Mi percepción personal de este precandidato es que es una figura con carácter firme, sincero y de convicción fuerte.
Cabe destacar que lo que más me impresionó fue la constancia de su personalidad. A lo largo de los años, esta persona se ha mantenido siempre honesto sobre el tipo de ciudadano que es, ya sea para gusto o disgusto de muchos.
Al conversar sobre mi lectura de la entrevista con amigos y cercanos, me sorprendí de conocer que muchos de ellos comparten mi análisis, pero se mostraron inseguros sobre sus posibilidades de ganar, ya que sienten que la población en general no lo apoyará.
Esto me dejó pensando. Si como ciudadano de Panamá, alguien percibe cualidades positivas de un político, pero no siente que recibirá votos, ¿qué dice esto de su impresión de dicha población? ¿Acaso la población en general prefiere votar por personas que no muestran estas cualidades? ¿Somos víctimas, como nación, de una preferencia por el carisma hipócrita y las promesas vacías y sin fundamento?
Personalmente, yo prefiero darle mi voto a una persona que siempre se ha mostrado tal y como es, sin necesidad de caer en juegos de populismo para congraciarse con otros. Me gustaría pensar que el próximo año, la mayoría de los panameños harán lo mismo.
Cada vez más, vemos la proliferación de políticos de vitrina, con sus guiños de ojos, bailoteos jocosos, y claro, los ya muy famosos besos y abrazos a bebés. Sinceramente, yo no creo que Panamá necesita de presidente a una persona que lo único que realmente sabe hacer bien es contar chistes, remenearse como pavo degollado o prometerte que va a traerte agua 24/7 sin ningún plan real de cómo llevar semejante meta a cabo.

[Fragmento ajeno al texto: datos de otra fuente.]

(** C10.  Take two inputs with the same keys record for record, and the same
    value under every key of every record except the key [key] of record
    [i].  Then the headers are the same, every cell other than the cell of
    [key] in row [i] is the same, and the two outputs are one common text
    before that cell, the cell, and one common text after it. *)
Theorem single_value_locality
    (data data' : list Record) (i : nat) (row row' : Record) (key : string) :
  Forall2 (fun r r' => Object_keys r = Object_keys r') data data' ->
  nth_error data i = Some row ->
  nth_error data' i = Some row' ->
  In key (Object_keys row) ->
  (forall j r r' k,
      nth_error data j = Some r -> nth_error data' j = Some r' ->
      j <> i \/ k <> key ->
      GetOwnProperty r k = GetOwnProperty r' k) ->
  headers data' = headers data
  /\ List.length (body_rows data') = List.length (body_rows data)
  /\ (forall j r r' k,
        nth_error data j = Some r -> nth_error data' j = Some r' ->
        j <> i \/ k <> key ->
        data_cell r k = data_cell r' k)
  /\ exists before after,
       json2html data = before ++ data_cell row key ++ after
       /\ json2html data' = before ++ data_cell row' key ++ after.
Proof.
  intros F N N' K H.
  pose proof (headers_same_keys _ _ F) as EH.
  pose proof (Forall2_length F) as L.
  split; [exact EH |].
  split; [unfold body_rows; rewrite !length_map; lia |].
  split.
  { intros j r r' k R R' D. apply data_cell_same_property. now apply (H j). }
  assert (KH : In key (headers data)).
  { apply headers_In. exists row. split; [| exact K].
    now apply nth_error_In with i. }
  destruct (map_differ_at (body_row (headers data)) i data data' row row' L N N')
    as (pre & post & E & E').
  { intros j r r' D R R'.
    rewrite !body_row_cells. do 3 f_equal.
    apply map_ext. intros k.
    apply data_cell_same_property, (H j); [exact R | exact R' | now left]. }
  destruct (body_row_differ_at (headers data) row row' key
              (headers_NoDup data) KH) as (l & r & B & B').
  { intros k D. apply (H i); [exact N | exact N' | now right]. }
  exists (opening ++ concat_strings (map header_cell (headers data))
          ++ "</tr></thead><tbody>" ++ concat_strings pre ++ l),
    (r ++ concat_strings post ++ "</tbody></table>").
  rewrite !json2html_body_rows. unfold body_rows.
  rewrite EH, E, E', !concat_strings_middle, B, B', !append_assoc.
  split; reflexivity.
Qed.

(** A witness of C10: the value under [b] in the second of two records
    goes from [2] to the string ["<new>"]. *)
Lemma single_value_locality_witness :
  let data := [[("a", VString "x")];
               [("a", VNull); ("b", VNumber (Finite false 2 1))]] in
  let data' := [[("a", VString "x")];
                [("a", VNull); ("b", VString "<new>")]] in
  headers data' = headers data
  /\ exists before after,
       json2html data = before ++ "<td>2</td>" ++ after
       /\ json2html data' = before ++ "<td><new></td>" ++ after.
Proof.
  intros data data'.
  destruct (single_value_locality data data' 1
              [("a", VNull); ("b", VNumber (Finite false 2 1))]
              [("a", VNull); ("b", VString "<new>")] "b")
    as (E & _ & _ & X).
  - repeat constructor.
  - reflexivity.
  - reflexivity.
  - simpl. tauto.
  - intros j r r' k R R' D.
    destruct j as [|[|j]]; simpl in R, R'.
    + injection R as <-. injection R' as <-. reflexivity.
    + injection R as <-. injection R' as <-.
      destruct D as [D | D]; [congruence |].
      cbn [GetOwnProperty].
      destruct (String.eqb "a" k); [reflexivity |].
      destruct (String.eqb_spec "b" k); [congruence | reflexivity].
    + destruct j; discriminate.
  - split; [exact E | exact X].
Defined.

(* ===================================================================== *)
(** ** Effects *)
(* ===================================================================== *)

Section Effects.

Lemma skipn_nth_error {A : Type} (l : list A) (k : nat) (x : A) :
  nth_error l k = Some x -> skipn k l = x :: skipn (S k) l.
Proof.
  revert l. induction k as [|k IH]; intros [|y l] H; simpl in H;
    try discriminate.
  - now injection H as ->.
  - change (skipn (S k) (y :: l)) with (skipn k l).
    change (skipn (S (S k)) (y :: l)) with (skipn (S k) l).
    now apply IH.
Qed.

(** The loop of [map] with a callback that only reads [Object.prototype]:
    it returns the images of the elements it visits and hands the store
    back. *)
Lemma map_loop_reads {B : Type} (callback : Record -> Heap.M B)
    (f : Record -> Record -> B) :
  (forall x st, callback x st = (f (Heap.prototype st) x, st)) ->
  forall count k (st : Heap.Store),
    Heap.map_loop callback k count st
    = (map (f (Heap.prototype st)) (firstn count (skipn k (Heap.array st))),
       st).
Proof.
  intros P. induction count as [|c IH]; intros k st; [reflexivity |].
  cbn [Heap.map_loop]. unfold Heap.bind at 1. unfold Heap.GetIndex.
  destruct (nth_error (Heap.array st) k) as [x|] eqn:N.
  - unfold Heap.bind. rewrite P, IH.
    rewrite (skipn_nth_error _ _ _ N). reflexivity.
  - rewrite IH. apply nth_error_None in N.
    rewrite !skipn_all2 by lia. now rewrite !firstn_nil.
Qed.

Lemma Array_map_reads {B : Type} (callback : Record -> Heap.M B)
    (f : Record -> Record -> B) :
  (forall x st, callback x st = (f (Heap.prototype st) x, st)) ->
  forall st : Heap.Store,
    Heap.Array_map callback st
    = (map (f (Heap.prototype st)) (Heap.array st), st).
Proof.
  intros P st. unfold Heap.Array_map, Heap.bind, Heap.LengthOfArrayLike.
  rewrite (map_loop_reads callback f P). simpl skipn.
  now rewrite firstn_all.
Qed.

Lemma Array_flatMap_reads {B : Type}
    (callback : Record -> Heap.M (list B)) (f : Record -> Record -> list B) :
  (forall x st, callback x st = (f (Heap.prototype st) x, st)) ->
  forall st : Heap.Store,
    Heap.Array_flatMap callback st
    = (flatMap (f (Heap.prototype st)) (Heap.array st), st).
Proof.
  intros P st. unfold Heap.Array_flatMap, Heap.bind.
  rewrite (Array_map_reads callback f P). unfold Heap.ret.
  now rewrite flatMap_concat.
Qed.

Lemma map_local_reads {A B : Type} (callback : A -> Heap.M B)
    (f : Record -> A -> B) :
  (forall x st, callback x st = (f (Heap.prototype st) x, st)) ->
  forall (a : list A) (st : Heap.Store),
    Heap.map_local callback a st = (map (f (Heap.prototype st)) a, st).
Proof.
  intros P a st. induction a as [|x a IH]; [reflexivity |].
  cbn [Heap.map_local]. unfold Heap.bind. now rewrite P, IH.
Qed.

(** Run against a store, the function returns the table of the headers of
    the array and of the cells read with [Object.prototype] as it is, and
    hands the store back. *)
Lemma Heap_json2html_run (st : Heap.Store) :
  Heap.json2html st
  = (table (headers (Heap.array st))
           (contents_in (Heap.prototype st) (Heap.array st)), st).
Proof.
  unfold Heap.json2html. unfold Heap.bind at 1.
  rewrite (Array_flatMap_reads _ (fun _ => Object_keys)) by reflexivity.
  fold (headers (Heap.array st)).
  unfold Heap.bind at 1.
  rewrite (Array_map_reads _
             (fun proto row =>
                "<tr>"
                ++ join ""
                     (map (fun header =>
                             "<td>" ++ rendered (Heap.Get_in proto row header)
                               ++ "</td>") (headers (Heap.array st)))
                ++ "</tr>")).
  - unfold Heap.ret, table, contents_in, opening. f_equal.
    rewrite !join_empty, !map_map, !append_assoc.
    rewrite (map_ext
               (fun row =>
                  "<tr>"
                  ++ join ""
                       (map (fun header =>
                               "<td>"
                               ++ rendered
                                    (Heap.Get_in (Heap.prototype st) row header)
                               ++ "</td>") (headers (Heap.array st)))
                  ++ "</tr>")
               (fun row =>
                  "<tr>"
                  ++ concat_strings
                       (map (fun c => "<td>" ++ c ++ "</td>")
                            (map (fun header =>
                                    rendered
                                      (Heap.Get_in (Heap.prototype st) row
                                         header))
                                 (headers (Heap.array st))))
                  ++ "</tr>")).
    + reflexivity.
    + intros row. now rewrite join_empty, map_map.
  - intros row st'. unfold Heap.bind.
    rewrite (map_local_reads _
               (fun proto header =>
                  "<td>" ++ rendered (Heap.Get_in proto row header) ++ "</td>"))
      by reflexivity.
    reflexivity.
Qed.

(** The list [Heap.standard] holds the table [Object_prototype]. *)
Lemma standard_lookup (key : string) :
  GetOwnProperty Heap.standard key = Object_prototype key.
Proof.
  unfold Heap.standard. cbn [GetOwnProperty].
  repeat match goal with
         | |- context [String.eqb ?name key] =>
             destruct (String.eqb_spec name key) as [<- | ?];
             [reflexivity |]
         end.
  unfold Object_prototype. cbn [existsb].
  repeat match goal with
         | H : ?name <> key |- _ =>
             rewrite (proj2 (String.eqb_neq key name)) by congruence; clear H
         end.
  reflexivity.
Qed.

Lemma Get_in_standard (row : Record) (key : string) :
  Heap.Get_in Heap.standard row key = Get row key.
Proof. unfold Heap.Get_in, Get. now rewrite standard_lookup. Qed.

Lemma contents_in_standard (data : list Record) :
  contents_in Heap.standard data = contents data.
Proof.
  unfold contents_in, contents.
  apply map_ext. intros row. apply map_ext. intros h.
  now rewrite Get_in_standard.
Qed.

Ya está bueno de regalarle el voto a aquellos que dicen lo que queremos escuchar, para luego llegar al Palacio de las Garzas y mostrar sus caras verdaderas.

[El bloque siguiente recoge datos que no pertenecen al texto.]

(** ** Collaborators *)

(** The [fsspec] filesystem object [self._fs] and the file objects it opens. *)
Class FileSystem (FS Handle : Type) := {
  filesystem : string → dict → outcome backend_error FS;
  pathsep : string;
  fs_exists : string → FS → outcome backend_error bool * FS;
  fs_open : string → dict → FS → outcome backend_error Handle * FS;
  fh_write : Handle → bytes → FS → outcome backend_error unit * FS;
  fh_close : Handle → FS → outcome backend_error unit * FS;
  fs_invalidate_cache : string → FS → outcome backend_error unit * FS;
}.

(** [plot.savefig(bytes_buffer, **kwargs)] followed by
    [bytes_buffer.getvalue()]. *)
Class Encoder (Plot : Type) := {
  savefig : Plot → dict → outcome backend_error bytes;
}.

(** Helpers of [kedro.io.core] and [pathlib] that the writer calls and whose
    code is not part of the module. *)
Class KedroCore := {
  get_protocol_and_path : string → option Version → string * string;
  PurePosixPath : string → PurePath;
  get_filepath_str : PurePath → string → string;
  versioned_path_of : PurePath → string → PurePath;
  generate_timestamp : nat → string;
  dataset_str : Writer → string;
}.

Section writer.
Context {FS Handle Plot : Type}.
Context `{!FileSystem FS Handle, !Encoder Plot, !KedroCore}.

(** ** The world and the monad *)

Record World := mkWorld {
  heap : heap_t;
  fs : FS;
  version_cache : option string;
  clock : nat;
  log : list Event;
}.

Definition M (A : Type) : Type := World → outcome exn A * World.

#[global] Instance M_ret : MRet M := λ A a σ, (Returns a, σ).
#[global] Instance M_bind : MBind M := λ A B f m σ,
  match m σ with
  | (Returns a, σ') => f a σ'
  | (Raises e, σ') => (Raises e, σ')
  end.

Definition raise {A} (e : exn) : M A := λ σ, (Raises e, σ).

Definition set_heap (h : heap_t) (σ : World) : World :=
  mkWorld h (fs σ) (version_cache σ) (clock σ) (log σ).
Definition set_fs (f : FS) (σ : World) : World :=
  mkWorld (heap σ) f (version_cache σ) (clock σ) (log σ).
Definition set_version_cache (c : option string) (σ : World) : World :=
  mkWorld (heap σ) (fs σ) c (clock σ) (log σ).
Definition set_clock (n : nat) (σ : World) : World :=
  mkWorld (heap σ) (fs σ) (version_cache σ) n (log σ).
Definition set_log (l : list Event) (σ : World) : World :=
  mkWorld (heap σ) (fs σ) (version_cache σ) (clock σ) l.

Definition modify (f : World → World) : M unit := λ σ, (Returns (), f σ).

Definition emit (e : Event) : M unit :=
  modify (λ σ, set_log (log σ ++ [e]) σ).

(** A call of a method of [self._fs] or of a file object. *)
Definition call_fs {A} (op : FS → outcome backend_error A * FS) : M A :=
  λ σ, let '(r, f) := op (fs σ) in (lift_outcome r, set_fs f σ).

Definition is_returned {E A} (r : outcome E A) : bool :=
  match r with Returns _ => true | Raises _ => false end.

(** Python's [try: ... except] as a value: run [m], keep its effects, and
    hand back how it ended. *)
Definition attempt {A} (m : M A) : M (outcome exn A) :=
  λ σ, let '(r, σ') := m σ in (Returns r, σ').

(** ** Dict objects on the heap *)

(** The references a dict holds, and the addresses a heap mentions: those of
    its objects and those its objects refer to. *)
Definition refs_of (d : dict) : list loc :=
  omap (λ kv, match kv.2 with VRef l => Some l | _ => None end) (map_to_list d).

El día de las elecciones – ya sean primarias de sus respectivos partidos o generales – espero que toda persona ejerza su derecho constitucional a favor del aspirante que les ha demostrado interés real en servir a la patria. No se dejen llevar por sonrisas de plástico, promesas y confabulaciones mágicas, ni mucho menos ese carisma prefabricado. Ninguna de estas cosas demuestra capacidad para gobernar en paz y con eficiencia.
Si sienten que otros no apoyarán al candidato que ustedes sí, no importa, denle el voto.